该方法会判断 executor 的终结状态,然后创建出一个 StatusUpdate
消息,并最终发送给 master 。
void Slave::sendExecutorTerminatedStatusUpdate(
const TaskID& taskId,
const Future<Option<ContainerTermination>>& termination,
const FrameworkID& frameworkId,
const Executor* executor)
{
...
statusUpdate(protobuf::createStatusUpdate(
frameworkId,
info.id(),
taskId,
state,
TaskStatus::SOURCE_SLAVE,
UUID::random(),
message,
reason,
executor->id),
UPID());
}
其中,protobuf::createStatusUpdate
创建一个 StatusUpdate
消息,该消息描述一个 task 的状态,
定义在 src/messages/messages.proto
中。
拿到消息后,调用 Slave::statusUpdate
方法把消息发送出去,最终会发给 master 。
具体的发送机制参考
Mesos 源码学习(6) Master 和 Slave 之间的消息。
removeExecutor
负责把一个 Executor 从 Slave 中移除。主要逻辑就是做一些检查,进行垃圾回收,
做 checkpoint ,最后把 executor 的数据结构从 Slave 中去除。
removeFramework
负责把一个 Framework 从 Slave 中移除。主要逻辑类似:做一些检查,进行垃圾回收,
处理 framework 的数据结构。
recover 为 reconnect 时,重新和 Executor 联系上
在 recovery 的这一步,需要和 executor 再次联系上,于是会向 Executor 发送 ReconnectExecutorMessage
消息。
recover 不为 reconnect 时,关闭 Executor
这是调用 _shutdownExecutor
把这个 executor 关闭。它做的事情就是向 Executor 发送一个
ShutdownExecutorMessage
消息,然后等待一个 executor_shutdown_grace_period
时间,如果 executor
还活着的话就把它 destroy 掉,最终执行 destroy 的是 Containerizer->destroy
方法,它会 kill 掉这个
容器所有的进程,释放所有的资源。
清理没有及时重新注册的 Executor
这里会先等待一段时间 EXECUTOR_REREGISTER_TIMEOUT
,这个时间写死为2s,然后调用
Slave::reregisterExecutorTimeout
清理所有没有重新注册的 executor 。
在之前的 recover 过程中,所有 executor 的状态都是默认的 REGISTERING
,所以这里会遍历所有的
Executor ,如果他们的状态仍然还是 REGISTERING
,那就说明他们没有及时注册。
对于这些 Executor,会有如下操作:
- 调用
Containerizer->destroy
方法把它终结掉。 - executor 状态置为
Executor::TERMINATING
,创建一个ContainerTermination
结构, 设置给executor->pendingTermination
。
最后,会发一个消息,说 recovery 过程完成了:
// Signal the end of recovery.
recoveryInfo.recovered.set(Nothing());
调用 Slave::__recover
当 recover 完成时,会调用 Slave::__recover
方法,主要逻辑是:
- 找到之前的 slave 进程的目录,做垃圾回收;
- 如果启动参数
--recover=cleanup
,则调用 libprocess 的terminate
方法终结 slave process ; - 如果启动参数
--recover=reconnect
,则:- 调用
detector->detect()
找到 leader master,找到后调用Slave::detected
,具体参考 Mesos 源码学习(6) Master 和 Slave 之间的消息。 - 调用
forwardOversubscribed()
转发超发的资源,超发的资源从 ResourceEstimator 获取,经过一些 计算后生成一个UpdateSlaveMessage
消息发送给 master。 - 调用
Slave::qosCorrections()
来启动 QoS Controller。该方法会自己调用自己实现不断地做检查, 它会调用qosController->corrections()
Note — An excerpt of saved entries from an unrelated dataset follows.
(* ===== verification/DpHelperProps.v ===== *)
(** * DisplayPort AUX and link helpers: theorems

    A native transaction is its first decisive attempt; an I2C transfer over a
    sink that answers within the allowed retries is a transfer on an abstract
    bus; whatever the sink does the bus is released; the link status decoders read
    the lanes' fields; the sideband messages of drm_dp_mst_topology.c written
    through this file reach the sink's mailbox. *)

From S2P Require Import Prelude DpSideband DpMst DpMstSpec DpPayload DpHelper.

(** ** Laws of the constants *)
Class dp_helper_h_ok `{dp_helper_h} : Prop := {
  native_replies : NoDup [DP_AUX_NATIVE_REPLY_ACK; DP_AUX_NATIVE_REPLY_NACK; DP_AUX_NATIVE_REPLY_DEFER];
  i2c_replies : NoDup [DP_AUX_I2C_REPLY_ACK; DP_AUX_I2C_REPLY_NACK; DP_AUX_I2C_REPLY_DEFER];
  mot_u8 : is_u8 DP_AUX_I2C_MOT;
  mot_set : DP_AUX_I2C_MOT <> 0;
  i2c_rd_set : I2C_M_RD <> 0;
  i2c_write : DP_AUX_I2C_WRITE = 0;
  i2c_read : is_u8 DP_AUX_I2C_READ /\ DP_AUX_I2C_READ <> 0 /\ Z.land DP_AUX_I2C_READ DP_AUX_I2C_MOT = 0;
  align_reg : DP_LANE_ALIGN_STATUS_UPDATED = DP_LANE0_1_STATUS + 2;
  adjust_reg : DP_ADJUST_REQUEST_LANE0_1 = DP_LANE0_1_STATUS + 4;
}.

Section native.
Context {E : Type} `{dp_helper_h} `{!dp_helper_h_ok} `{!dp_aux_hw E}.

(** ** One attempt of a native transaction *)

(** A try that is repeated: the hardware was busy, the sink deferred, or the
    reply is none of the three. *)
Inductive native_retry (request offset size : Z) : list Z * E -> list Z * E -> Prop :=
| retry_busy buf e reply buf' e' :
    transfer offset request buf size e = (- EBUSY, reply, buf', e') ->
    native_retry request offset size (buf, e) (buf', e')
| retry_defer buf e err reply buf' e' :
    transfer offset request buf size e = (err, reply, buf', e') -> 0 <= err ->
    Z.land reply DP_AUX_NATIVE_REPLY_MASK = DP_AUX_NATIVE_REPLY_DEFER ->
    native_retry request offset size (buf, e) (buf', usleep_range 400 500 e')
| retry_other buf e err reply buf' e' :
    transfer offset request buf size e = (err, reply, buf', e') -> 0 <= err ->
    Z.land reply DP_AUX_NATIVE_REPLY_MASK ∉
      [DP_AUX_NATIVE_REPLY_ACK; DP_AUX_NATIVE_REPLY_NACK; DP_AUX_NATIVE_REPLY_DEFER] ->
    native_retry request offset size (buf, e) (buf', e').

(** A try that decides the transaction. *)
Inductive native_final (request offset size : Z) : list Z * E -> Z -> list Z * E -> Prop :=
| final_error buf e err reply buf' e' :
    transfer offset request buf size e = (err, reply, buf', e') -> err < 0 -> err <> - EBUSY ->
    native_final request offset size (buf, e) err (buf', e')
| final_ack buf e err reply buf' e' :
    transfer offset request buf size e = (err, reply, buf', e') -> 0 <= err -> size <= err ->
    Z.land reply DP_AUX_NATIVE_REPLY_MASK = DP_AUX_NATIVE_REPLY_ACK ->
    native_final request offset size (buf, e) err (buf', e')
| final_short buf e err reply buf' e' :
    transfer offset request buf size e = (err, reply, buf', e') -> 0 <= err < size ->
    Z.land reply DP_AUX_NATIVE_REPLY_MASK = DP_AUX_NATIVE_REPLY_ACK ->
    native_final request offset size (buf, e) (- EPROTO) (buf', e')
| final_nack buf e err reply buf' e' :
    transfer offset request buf size e = (err, reply, buf', e') -> 0 <= err ->
    Z.land reply DP_AUX_NATIVE_REPLY_MASK = DP_AUX_NATIVE_REPLY_NACK ->
    native_final request offset size (buf, e) (- EIO) (buf', e').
的到一个 Correction 的列表,每个 Correction 表示对 某个 Executor 所采取的动作,杀还是不杀,如果决定要杀, slave 就会把它杀掉。
- 调用
void Slave::__recover(const Future<Nothing>& future)
{
...
// Schedule all old slave directories for garbage collection.
const string directory = path::join(flags.work_dir, "slaves");
Try<list<string>> entries = os::ls(directory);
if (entries.isSome()) {
foreach (const string& entry, entries.get()) {
string path = path::join(directory, entry);
// Ignore non-directory entries.
if (!os::stat::isdir(path)) {
continue;
}
// We garbage collect a directory if either the slave has not
// recovered its id (hence going to get a new id when it
// registers with the master) or if it is an old work directory.
SlaveID slaveId;
slaveId.set_value(entry);
if (!info.has_id() || !(slaveId == info.id())) {
// GC the slave work directory.
os::utime(path); // Update the modification time.
garbageCollect(path);
// GC the slave meta directory.
path = paths::getSlavePath(metaDir, slaveId);
if (os::exists(path)) {
os::utime(path); // Update the modification time.
garbageCollect(path);
}
}
}
}
...
if (flags.recover == "reconnect") {
state = DISCONNECTED;
// Start detecting masters.
detection = detector->detect()
.onAny(defer(self(), &Slave::detected, lambda::_1));
// Forward oversubscribed resources.
forwardOversubscribed();
// Start acting on correction from QoS Controller.
qosCorrections();
} else {
// Slave started in cleanup mode.
CHECK_EQ("cleanup", flags.recover);
state = TERMINATING;
if (frameworks.empty()) {
terminate(self());
}
// If there are active executors/frameworks, the slave will
// shutdown when all the executors are terminated. Note that
// the executors are guaranteed to terminate because they
// are sent shutdown signal in '_recover()' which results in
// 'Containerizer::destroy()' being called if the termination
// doesn't happen within a timeout.
}
recoveryInfo.recovered.set(Nothing()); // Signal recovery.
}
Slave Recovery 结束
到此,Slave Recovery 的过程结束。
正常的逻辑下(--recover=reconnect
),Slave 开始和 Master 进行通信。